Judge Mensah, who was Ghana’s first High Commissioner to South Africa when Nelson Mandela became president, was an authority on maritime disputes.

During his years as a judge and arbitrator, he showed the wisdom of Solomon settling disputes where many others would have resigned themselves to endless argument.

He was the president of a five-member tribunal in the Permanent Court of Arbitration that ruled on the case filed by the Philippines against China on the disputed territories in the South China Sea. More recently, in 2017, he was a Judge ad hoc on the dispute concerning the delimitation of the maritime boundary between Ghana and Ivory Coast.

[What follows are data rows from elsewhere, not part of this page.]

(* ===== verification/Attach.v ===== *)
(** * Which consumers a block accepts

    The state the creating factory leaves, what every later attachment finds
    there, and what an attachment finds while the creation is under way.

    Module [AttachProps] comes first: creating a segment and attaching to it. *)

From S2P Require Import Prelude.
From S2P Require SlotRW.
From S2P Require Import ShmHeader.
From S2P Require Import Layout.
From S2P Require Import Segment.
From S2P Require Import Checksums.
Import ShmHeader Layout Segment Checksums.

(** * Creating a segment and attaching to it

    The layout an attacher reconstructs from the header is the creator's; which
    expectations a consumer may have of a block, and what it gets; what an
    attacher sees of a block whose creation is under way. *)
Module AttachProps.

(** What the creating constructors accept. *)
Record accepted (c : DataBlockConfig) : Prop := mkAccepted {
  acc_widths : config_widths c;
  acc_policy : cfg_policy c ≠ PolicyUnset;
  acc_sync : cfg_consumer_sync_policy c ≠ SyncUnset;
  acc_page : cfg_physical_page_size c ≠ PageUnset;
  acc_capacity : cfg_ring_buffer_capacity c ≠ 0;
  acc_checksum : cfg_checksum_type c ≠ ChecksumUnset;
  acc_unit : effective_logical_unit_size c ≤ u32_max;
  acc_fits : footprint c ≤ u64_max;
}.

Lemma accepted_unit c : accepted c → 0 < effective_logical_unit_size c ≤ u32_max.
Proof.
  intros [Hw _ _ Hp _ _ Hu Hf]. split; [|done]. destruct (config_sizes c Hw Hf) as [Hlm _].
  destruct (effective_unit_bounds c Hw Hlm) as (_ & _ & _ & H). by apply H; right.
Qed.


(** ** The header describes the layout *)

(** The fields [from_header] reads, as the creator of [c] stores them. *)
Record describes (c : DataBlockConfig) (h : SharedMemoryHeader) : Prop := mkDescribes {
  dsc_capacity : ring_buffer_capacity h = cfg_ring_buffer_capacity c;
  dsc_unit : logical_unit_size h = effective_logical_unit_size c;
  dsc_page : physical_page_size h = to_bytes (cfg_physical_page_size c);
  dsc_flex : flexible_zone_size h = align_up PAGE_ALIGNMENT (cfg_flex_zone_size c) mod 2 ^ 32;
  dsc_checksum : checksum_type h = checksum_code (cfg_checksum_type c);
}.

Lemma page_bytes_mod u : to_bytes u mod 2 ^ 32 = to_bytes u.
Proof. by destruct u. Qed.
Lemma zombie_reader_release_jams_slot_witness :
  let r := datablock_release_zombie_readers plain_os (Some "b") 0 false used_world in
  r.1 = Ok RECOVERY_SUCCESS ∧
  SlotRW.SlotRW.reader_count
    (slot_state_at (ShmQueue.ShmQueue.release_reader 0 (memory_of 7 r.2)) 0) = 4294967295.
Proof.
  pose proof (@zombie_reader_release_jams_slot toy_hash plain_os used_world "b" 7%nat used_memory
                plain_layout 0 11 [] maps_all used_sound
                ltac:(vm_compute; split; [discriminate|reflexivity])
                ltac:(vm_compute; reflexivity) ltac:(vm_compute; reflexivity)) as H.
  cbv zeta in H |- *.
  destruct (datablock_release_zombie_readers plain_os (Some "b") 0 false used_world) as [r w1].
  destruct (acquire plain_os _ _ _ _) as [wr sh]. destruct H as (Hr & Hc & _). split; [exact Hr|exact Hc].
Defined.
End RecoveryProps.
(** ** Tokens *)

Definition try_acquire_token (token : Z) (l : SharedSpinLockState) : bool * SharedSpinLockState :=
  if generation l =? 0 then (true, l <| generation := token |>) else (false, l).

Definition release_token (token : Z) (l : SharedSpinLockState) : bool * SharedSpinLockState :=
  if generation l =? token then (true, l <| generation := 0 |>) else (false, l).

Definition token_lock_held (l : SharedSpinLockState) : bool := negb (generation l =? 0).

(** The counter of [next_token]: the token and the counter's next value. *)
Definition next_token (next : Z) : Z * Z :=
  if next =? 0 then (1, 2) else (next, u64_succ next).

(** ** Guards *)

(** [InProcessSpinStateGuard]; [waiting] while its thread is inside a call that
    acquires. *)
Record Guard := mkGuard {
  state_ : option nat;
  token_ : Z;
  waiting : bool;
}.
#[global] Instance eta_guard : Eta Guard := λ r, mkGuard (state_ r) (token_ r) (waiting r).

(** The states of the process, its guards, and the counter of tokens. *)
Record Process := mkProcess {
  states : gmap nat SharedSpinLockState;
  guards : gmap nat Guard;
  next : Z;
}.
#[global] Instance eta_process : Eta Process := λ r, mkProcess (states r) (guards r) (next r).

Definition init_process : Process := mkProcess ∅ ∅ 1.

Definition holds_lock (g : Guard) : bool :=
  bool_decide (is_Some (state_ g)) && negb (token_ g =? 0).

Definition set_guard (i : nat) (g : Guard) (p : Process) : Process := p <| guards ::= <[i := g]> |>.

(** [state_->unlock(token_)] if the guard holds something. *)
Definition unlock_held (g : Guard) (p : Process) : Process :=
  match state_ g with
  | Some s => if token_ g =? 0 then p
              else p <| states ::= alter (λ l, (release_token (token_ g) l).2) s |>
  | None => p
  end.

Definition InProcessSpinState (s : nat) (p : Process) : Process :=
  p <| states ::= <[s := init_spinlock_state]> |>.

Definition default_guard : Guard := mkGuard None 0 false.

(** The blocking constructor, up to its wait. *)
Definition construct_guard (i s : nat) (p : Process) : Process :=
  let '(t, n) := next_token (next p) in
  set_guard i (mkGuard (Some s) t true) (p <| next := n |>).

Definition destroy_guard (i : nat) (g : Guard) (p : Process) : Process :=
  (unlock_held g p) <| guards ::= delete i |>.

(** The move constructor. *)
Definition move_guard (i j : nat) (other : Guard) (p : Process) : Process :=
  set_guard j (other <| state_ := None |> <| token_ := 0 |>)
    (set_guard i (mkGuard (state_ other) (token_ other) false) p).

Definition move_assign (i j : nat) (g other : Guard) (p : Process) : Process :=
  if bool_decide (i = j) then p else move_guard i j other (unlock_held g p).

(** [try_lock] up to its wait. *)
Definition try_lock (i s : nat) (g : Guard) (p : Process) : Process :=
  let p := unlock_held g p in
  let '(t, n) := if token_ g =? 0 then next_token (next p) else (token_ g, next p) in
  set_guard i (mkGuard (Some s) t true) (p <| next := n |>).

Philippe Sands, in his obituary of Judge Mensah for the Guardian in the United Kingdom, said anyone who came to know the judge sensed his special qualities – intelligence, dignity and “gentle humanity”.

“With a superbly mischievous twinkle in his eyes, he had no interest in baubles and honours. Much more fun to sneak off to an Arsenal game, or eat with family and friends, or just talk about the state of the world,” Sands wrote.

Judge Mensah was the former Assistant Secretary-General at the International Maritime Organization (IMO), the United Nations agency responsible for the safety and security of shipping and the prevention of marine and atmospheric pollution by ships.

In 1996 he was elected as the first President of the International Tribunal for the Law of the Sea (ITLOS) and continued to serve as an ITLOS Judge from 1999 to 2005.

The judge, who was born in Kumasi in Ghana in 1932, died on April 7 at his home in London after a period of illness. He is survived by his wife, Akosua, children, grandchildren and his great-grandson.